表2:企業の地震対策における機器制御方式と適切な制御の割合

 表2は緊急地震速報と地震計(P波センサー)を用いた場合における、適切な機器制御の割合を推定したものである。表2のデータは、緊急地震速報の情報だけを利用した場合の推定震度の誤差と、地震計の観測情報と併せて補正した場合の推定震度の誤差を調査し、その調査結果から導き出したものだ。前者は誤差1.09、後者は誤差0.56になる。地震計のみの推定震度の誤差は、16万件におよぶ強震観測で得られたデータに基づいて割り出したものである。また、ここでは震度1の違いで地震の発生確率が10倍変化すると仮定している。
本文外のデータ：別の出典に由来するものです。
(** Two walks, the second starting where the first ends, make one. *)
Lemma walk_join pf (a b c : Position) (l1 l2 : list Position) :
  walk pf a b l1 -> walk pf b c l2 -> walk pf a c (l1 ++ slice1 l2).
Proof.
  intros H1 H2. pose proof (walk_starts _ _ _ _ H1) as E1.
  pose proof (walk_starts _ _ _ _ H2) as E2.
  destruct H1 as [Hh1 [Hl1 [Hs1 Hw1]]]. destruct H2 as [Hh2 [Hl2 [Hs2 Hw2]]].
  destruct (ends_with l1 a b) as [l1' El1]; [rewrite E1; discriminate|exact Hl1|].
  unfold slice1. set (t2 := tl l2) in *.
  assert (Hjoin : l1 ++ t2 = l1' ++ b :: t2)
    by (rewrite El1, <- app_assoc; reflexivity).
  repeat split.
  - rewrite E1. reflexivity.
  - rewrite Hjoin, last_app_cons, <- E2, <- Hl2.
    destruct l2; [discriminate E2|]. apply last_nonempty.
  - rewrite Hjoin. apply stepwise_app; [rewrite <- El1; exact Hs1|].
    rewrite <- E2. exact Hs2.
  - apply Forall_app. split; [exact Hw1|].
    rewrite E2 in Hw2. inversion Hw2. assumption.
Qed.

Lemma findPath_success pf (a b : Position) (r : PathfindingResult) :
  findPath pf a b = Some r -> success r = true -> walk pf a b (path r).
Proof.
  intros Hr Hok. pose proof (findPath_meaning pf a b r Hr) as H.
  destruct (message r); try contradiction;
    try (destruct H as [_ [_ [H _]]]; congruence);
    try (destruct H as [_ [H _]]; congruence).
  apply H.
Qed.

Lemma visit_returns pf (start : Position) (tables : list Position) :
  forall current total visited,
  exists r, visit pf start tables current total visited = Some r.
Proof.
  induction tables as [|t ts IH]; intros current total visited; cbn [visit].
  - destruct (findPath_returns pf current start) as [r Hr].
    rewrite Hr. destruct (negb (success r)); eexists; reflexivity.
  - destruct (findPath_returns pf current t) as [r Hr].
    rewrite Hr. destruct (negb (success r)); [eexists; reflexivity|].
    apply IH.
Qed.

Lemma visit_spec pf (start : Position) (tables : list Position) :
  forall current total visited r,
    visit pf start tables current total visited = Some r ->
    exists ext,
      path r = total ++ ext
      /\ (success r = true ->
          walk pf current start (current :: ext)
          /\ visits tables (current :: ext)
          /\ message r
             = Planned (List.length visited + List.length tables)).
Proof.
  induction tables as [|t ts IH]; intros current total visited r;
    cbn [visit].
  - destruct (findPath pf current start) as [back|] eqn:Hb; [|discriminate].
    destruct (success back) eqn:Hok; cbn [negb]; intros H; injection H as <-.
    + exists (slice1 (path back)). split; [reflexivity|]. intros _.
      pose proof (findPath_success _ _ _ _ Hb Hok) as Hw.
      unfold slice1. rewrite <- (walk_starts _ _ _ _ Hw).
      split; [exact Hw|]. split; [exact I|].
      cbn. rewrite Nat.add_0_r. reflexivity.
    + exists []. rewrite app_nil_r. split; [reflexivity|]. discriminate.
  - destruct (findPath pf current t) as [leg|] eqn:Hl; [|discriminate].
    destruct (success leg) eqn:Hok; cbn [negb].
    2:{ intros H. injection H as <-. exists []. rewrite app_nil_r.
        split; [reflexivity|]. discriminate. }
    intros Hv. destruct (IH _ _ _ _ Hv) as [ext [Hpath Hrest]].
    exists (slice1 (path leg) ++ ext). split.
    + rewrite Hpath, app_assoc. reflexivity.
    + intros Hs. destruct (Hrest Hs) as [Hw [Hvis Hm]].
      pose proof (findPath_success _ _ _ _ Hl Hok) as Hleg.
      pose proof (walk_starts _ _ _ _ Hleg) as Eleg.
      pose proof (walk_starts _ _ _ _ Hw) as Ew. cbn [tl] in Ew.
      pose proof (walk_join _ _ _ _ _ _ Hleg Hw) as Hjoin.
      unfold slice1 in *. cbn [tl] in Hjoin.
      rewrite Eleg in Hjoin. cbn [app] in Hjoin.
      split; [exact Hjoin|]. split.
      * destruct Hleg as [_ [Hlast _]].
        destruct (ends_with (path leg) current t) as [l1 El];
          [rewrite Eleg; discriminate|exact Hlast|].
        exists l1, ext. split; [|exact Hvis].
        change (current :: tl (path leg) ++ ext)
          with ((current :: tl (path leg)) ++ ext).
        rewrite <- Eleg, El, <- app_assoc. reflexivity.
      * rewrite Hm, length_app. cbn [List.length]. f_equal. lia.
Qed.

(** X21.  findDeliveryRoute always returns a route that starts at the
    start.  With no table it is the start alone; otherwise, when it
    succeeds, the route is a walk over walkable cells that comes back to the
    start and passes the tables in the order given, and the message counts
    the tables. *)
Theorem findDeliveryRoute_plans_a_tour pf (start : Position)
        (tables : list Position) :
  exists r,
    findDeliveryRoute pf start tables = Some r
    /\ hd_error (path r) = Some start
    /\ (tables = [] -> r = mkPathfindingResult [start] true NoTables)
    /\ (tables <> [] -> success r = true ->
        walk pf start start (path r)
        /\ visits tables (path r)
        /\ message r = Planned (List.length tables)).
Proof.
  unfold findDeliveryRoute. destruct tables as [|t ts].
  - eexists. split; [reflexivity|]. split; [reflexivity|].
    split; [reflexivity|]. intros H. contradiction.
  - destruct (visit_returns pf start (t :: ts) start [start] []) as [r Hr].
    exists r. split; [exact Hr|].
    destruct (visit_spec pf start (t :: ts) start [start] [] r Hr)
      as [ext [Hpath Hok]].
    split; [rewrite Hpath; reflexivity|]. split; [discriminate|].
    intros _ Hs. rewrite Hpath. exact (Hok Hs).
Qed.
 表2が示すように、緊急地震速報のみを利用して機器を制御しようとすると、わずか2.2%しか適切に機器を制御できないことになる。つまり、100回中2回程度しか適切に制御できないのである。しかし、緊急地震速報と併せて地震計が設置されていれば、震度を推定する精度が格段に高まり、より適切な制御が可能になることが分かる。